Work to be completed:
Copy exactly the stretch of data below from the line with "Definition successRate (tool" through the line with "tool ++ quick_actions tool.", including both of those lines.

----- Records for this task -----

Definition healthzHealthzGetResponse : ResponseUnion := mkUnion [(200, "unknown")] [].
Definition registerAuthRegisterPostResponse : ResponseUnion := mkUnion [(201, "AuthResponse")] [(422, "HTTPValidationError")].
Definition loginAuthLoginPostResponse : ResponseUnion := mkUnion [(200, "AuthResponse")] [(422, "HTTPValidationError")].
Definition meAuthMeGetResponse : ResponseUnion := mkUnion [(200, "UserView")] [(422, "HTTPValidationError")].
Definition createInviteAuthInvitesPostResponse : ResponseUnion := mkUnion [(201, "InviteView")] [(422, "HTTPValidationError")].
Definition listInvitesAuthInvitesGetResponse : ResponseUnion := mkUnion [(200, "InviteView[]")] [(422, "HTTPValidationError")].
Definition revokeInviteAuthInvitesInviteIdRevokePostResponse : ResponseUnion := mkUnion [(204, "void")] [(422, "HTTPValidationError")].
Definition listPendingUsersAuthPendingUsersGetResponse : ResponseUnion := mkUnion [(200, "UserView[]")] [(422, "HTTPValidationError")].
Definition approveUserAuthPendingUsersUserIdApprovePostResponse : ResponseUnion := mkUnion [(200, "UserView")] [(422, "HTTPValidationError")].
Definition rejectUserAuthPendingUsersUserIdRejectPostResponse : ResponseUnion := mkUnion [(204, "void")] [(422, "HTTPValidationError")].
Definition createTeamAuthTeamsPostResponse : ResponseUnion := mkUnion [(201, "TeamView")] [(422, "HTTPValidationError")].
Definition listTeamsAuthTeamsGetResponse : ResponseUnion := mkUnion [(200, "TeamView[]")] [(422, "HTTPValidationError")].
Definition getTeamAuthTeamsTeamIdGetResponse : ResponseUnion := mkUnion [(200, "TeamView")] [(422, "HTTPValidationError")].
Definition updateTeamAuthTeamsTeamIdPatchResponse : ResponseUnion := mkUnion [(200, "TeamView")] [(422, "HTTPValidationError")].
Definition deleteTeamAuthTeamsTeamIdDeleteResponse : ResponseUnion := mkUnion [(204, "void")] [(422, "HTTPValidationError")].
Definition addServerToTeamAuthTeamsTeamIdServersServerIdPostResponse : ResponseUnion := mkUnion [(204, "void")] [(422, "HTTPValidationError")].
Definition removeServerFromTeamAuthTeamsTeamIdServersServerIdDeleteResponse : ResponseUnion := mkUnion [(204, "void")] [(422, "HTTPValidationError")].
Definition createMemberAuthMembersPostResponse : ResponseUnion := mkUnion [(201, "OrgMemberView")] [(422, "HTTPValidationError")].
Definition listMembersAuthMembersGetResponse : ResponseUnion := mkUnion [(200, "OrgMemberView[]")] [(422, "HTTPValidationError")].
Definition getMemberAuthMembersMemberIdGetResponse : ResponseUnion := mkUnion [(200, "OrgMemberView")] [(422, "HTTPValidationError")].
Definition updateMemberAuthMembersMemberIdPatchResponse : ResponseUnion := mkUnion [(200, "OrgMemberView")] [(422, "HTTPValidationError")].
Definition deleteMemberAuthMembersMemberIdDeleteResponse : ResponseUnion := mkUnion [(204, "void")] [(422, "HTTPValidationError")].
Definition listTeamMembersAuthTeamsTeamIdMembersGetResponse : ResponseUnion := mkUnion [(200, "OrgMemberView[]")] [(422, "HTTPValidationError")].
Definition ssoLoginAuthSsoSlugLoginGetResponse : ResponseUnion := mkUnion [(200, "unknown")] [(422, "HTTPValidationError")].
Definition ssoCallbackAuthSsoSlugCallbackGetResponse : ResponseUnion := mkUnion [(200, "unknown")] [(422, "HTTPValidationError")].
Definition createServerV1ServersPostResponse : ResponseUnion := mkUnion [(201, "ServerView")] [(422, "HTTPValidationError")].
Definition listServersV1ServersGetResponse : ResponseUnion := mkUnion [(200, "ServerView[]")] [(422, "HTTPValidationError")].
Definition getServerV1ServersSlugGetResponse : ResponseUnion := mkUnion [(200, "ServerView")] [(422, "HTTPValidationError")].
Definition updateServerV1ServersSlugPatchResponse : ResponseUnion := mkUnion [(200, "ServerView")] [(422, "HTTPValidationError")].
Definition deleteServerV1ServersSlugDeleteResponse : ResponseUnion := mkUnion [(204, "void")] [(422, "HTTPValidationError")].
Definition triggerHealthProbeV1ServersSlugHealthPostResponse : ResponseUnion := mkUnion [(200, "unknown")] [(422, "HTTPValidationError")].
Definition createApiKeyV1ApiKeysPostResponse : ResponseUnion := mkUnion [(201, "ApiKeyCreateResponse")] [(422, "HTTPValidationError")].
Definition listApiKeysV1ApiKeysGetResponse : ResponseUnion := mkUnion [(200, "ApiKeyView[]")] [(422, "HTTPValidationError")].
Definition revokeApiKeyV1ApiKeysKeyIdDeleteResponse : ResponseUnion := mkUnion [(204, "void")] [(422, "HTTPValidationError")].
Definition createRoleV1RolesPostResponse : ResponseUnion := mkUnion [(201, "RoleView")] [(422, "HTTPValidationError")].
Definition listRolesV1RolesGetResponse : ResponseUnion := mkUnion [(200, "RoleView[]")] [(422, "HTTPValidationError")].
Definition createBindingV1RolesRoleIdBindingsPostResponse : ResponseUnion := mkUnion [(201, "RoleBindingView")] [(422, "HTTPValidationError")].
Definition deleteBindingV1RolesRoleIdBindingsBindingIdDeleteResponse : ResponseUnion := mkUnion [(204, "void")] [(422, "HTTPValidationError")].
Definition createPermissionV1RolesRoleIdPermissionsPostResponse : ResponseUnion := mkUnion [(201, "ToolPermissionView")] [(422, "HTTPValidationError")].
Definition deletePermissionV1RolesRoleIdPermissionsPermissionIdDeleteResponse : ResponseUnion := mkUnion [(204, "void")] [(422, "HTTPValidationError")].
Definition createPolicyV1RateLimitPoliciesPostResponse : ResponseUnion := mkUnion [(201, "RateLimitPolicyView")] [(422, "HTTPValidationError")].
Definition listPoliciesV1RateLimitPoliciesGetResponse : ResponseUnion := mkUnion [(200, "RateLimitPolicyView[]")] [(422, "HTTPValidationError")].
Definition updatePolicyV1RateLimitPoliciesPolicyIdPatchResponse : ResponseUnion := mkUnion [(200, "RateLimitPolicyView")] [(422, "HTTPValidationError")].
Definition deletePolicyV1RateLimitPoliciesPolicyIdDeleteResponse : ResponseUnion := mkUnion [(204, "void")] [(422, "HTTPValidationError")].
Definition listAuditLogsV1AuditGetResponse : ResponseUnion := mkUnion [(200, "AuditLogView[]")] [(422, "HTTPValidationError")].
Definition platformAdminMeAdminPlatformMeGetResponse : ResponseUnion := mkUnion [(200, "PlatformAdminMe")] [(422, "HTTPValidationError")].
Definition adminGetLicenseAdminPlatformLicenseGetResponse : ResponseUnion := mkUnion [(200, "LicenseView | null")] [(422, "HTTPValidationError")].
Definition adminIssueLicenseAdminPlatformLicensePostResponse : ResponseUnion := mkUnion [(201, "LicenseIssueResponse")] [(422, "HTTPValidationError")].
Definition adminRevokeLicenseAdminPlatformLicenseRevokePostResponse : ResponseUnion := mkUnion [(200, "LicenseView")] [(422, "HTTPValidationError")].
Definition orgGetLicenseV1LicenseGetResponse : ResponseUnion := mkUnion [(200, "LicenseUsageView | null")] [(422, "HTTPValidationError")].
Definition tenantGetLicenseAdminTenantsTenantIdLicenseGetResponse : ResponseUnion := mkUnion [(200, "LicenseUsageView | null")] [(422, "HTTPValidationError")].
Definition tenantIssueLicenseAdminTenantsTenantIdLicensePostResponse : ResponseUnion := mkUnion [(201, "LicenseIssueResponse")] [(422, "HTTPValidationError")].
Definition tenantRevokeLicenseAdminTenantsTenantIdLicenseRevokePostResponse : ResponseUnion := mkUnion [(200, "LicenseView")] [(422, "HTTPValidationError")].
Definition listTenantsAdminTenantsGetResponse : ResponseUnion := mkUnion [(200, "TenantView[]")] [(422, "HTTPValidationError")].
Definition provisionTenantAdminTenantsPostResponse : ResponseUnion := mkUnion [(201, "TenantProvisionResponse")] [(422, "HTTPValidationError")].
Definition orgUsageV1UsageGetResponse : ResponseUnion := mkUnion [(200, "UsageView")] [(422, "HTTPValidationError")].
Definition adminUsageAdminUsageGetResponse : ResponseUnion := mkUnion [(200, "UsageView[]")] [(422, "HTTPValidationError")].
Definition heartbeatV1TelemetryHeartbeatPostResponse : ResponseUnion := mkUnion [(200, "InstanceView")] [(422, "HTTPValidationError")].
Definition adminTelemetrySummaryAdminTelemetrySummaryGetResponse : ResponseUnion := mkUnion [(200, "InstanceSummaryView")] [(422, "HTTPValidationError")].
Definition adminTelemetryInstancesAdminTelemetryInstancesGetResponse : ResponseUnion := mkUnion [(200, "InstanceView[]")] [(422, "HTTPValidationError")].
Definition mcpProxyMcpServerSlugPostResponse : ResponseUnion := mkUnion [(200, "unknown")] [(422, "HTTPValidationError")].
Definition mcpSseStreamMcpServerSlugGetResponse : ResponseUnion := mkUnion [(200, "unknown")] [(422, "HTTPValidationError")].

-----
----- Records for this task -----

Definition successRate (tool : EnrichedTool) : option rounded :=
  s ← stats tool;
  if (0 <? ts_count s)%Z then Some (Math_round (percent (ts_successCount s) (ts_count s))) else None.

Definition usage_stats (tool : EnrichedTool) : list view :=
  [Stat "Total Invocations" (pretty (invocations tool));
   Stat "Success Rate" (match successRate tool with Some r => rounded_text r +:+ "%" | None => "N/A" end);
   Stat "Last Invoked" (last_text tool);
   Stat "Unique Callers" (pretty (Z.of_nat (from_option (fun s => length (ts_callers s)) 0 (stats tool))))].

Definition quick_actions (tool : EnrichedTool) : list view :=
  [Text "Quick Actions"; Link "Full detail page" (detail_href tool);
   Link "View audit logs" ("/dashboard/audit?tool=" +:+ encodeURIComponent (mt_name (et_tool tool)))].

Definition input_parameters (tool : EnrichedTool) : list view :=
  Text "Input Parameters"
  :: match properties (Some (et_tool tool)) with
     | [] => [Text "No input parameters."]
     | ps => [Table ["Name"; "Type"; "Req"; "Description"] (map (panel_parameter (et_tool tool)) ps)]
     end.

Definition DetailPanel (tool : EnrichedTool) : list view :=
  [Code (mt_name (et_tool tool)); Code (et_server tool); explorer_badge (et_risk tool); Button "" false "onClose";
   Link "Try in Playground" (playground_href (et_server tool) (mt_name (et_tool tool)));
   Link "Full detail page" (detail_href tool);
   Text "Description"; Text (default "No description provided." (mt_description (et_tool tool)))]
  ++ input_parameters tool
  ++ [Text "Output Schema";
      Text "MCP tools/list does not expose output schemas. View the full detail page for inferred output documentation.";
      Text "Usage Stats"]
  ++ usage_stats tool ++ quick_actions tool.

-----

Exercise response:
Definition successRate (tool : EnrichedTool) : option rounded :=
  s ← stats tool;
  if (0 <? ts_count s)%Z then Some (Math_round (percent (ts_successCount s) (ts_count s))) else None.

Definition usage_stats (tool : EnrichedTool) : list view :=
  [Stat "Total Invocations" (pretty (invocations tool));
   Stat "Success Rate" (match successRate tool with Some r => rounded_text r +:+ "%" | None => "N/A" end);
   Stat "Last Invoked" (last_text tool);
   Stat "Unique Callers" (pretty (Z.of_nat (from_option (fun s => length (ts_callers s)) 0 (stats tool))))].

Definition quick_actions (tool : EnrichedTool) : list view :=
  [Text "Quick Actions"; Link "Full detail page" (detail_href tool);
   Link "View audit logs" ("/dashboard/audit?tool=" +:+ encodeURIComponent (mt_name (et_tool tool)))].

Definition input_parameters (tool : EnrichedTool) : list view :=
  Text "Input Parameters"
  :: match properties (Some (et_tool tool)) with
     | [] => [Text "No input parameters."]
     | ps => [Table ["Name"; "Type"; "Req"; "Description"] (map (panel_parameter (et_tool tool)) ps)]
     end.

Definition DetailPanel (tool : EnrichedTool) : list view :=
  [Code (mt_name (et_tool tool)); Code (et_server tool); explorer_badge (et_risk tool); Button "" false "onClose";
   Link "Try in Playground" (playground_href (et_server tool) (mt_name (et_tool tool)));
   Link "Full detail page" (detail_href tool);
   Text "Description"; Text (default "No description provided." (mt_description (et_tool tool)))]
  ++ input_parameters tool
  ++ [Text "Output Schema";
      Text "MCP tools/list does not expose output schemas. View the full detail page for inferred output documentation.";
      Text "Usage Stats"]
  ++ usage_stats tool ++ quick_actions tool.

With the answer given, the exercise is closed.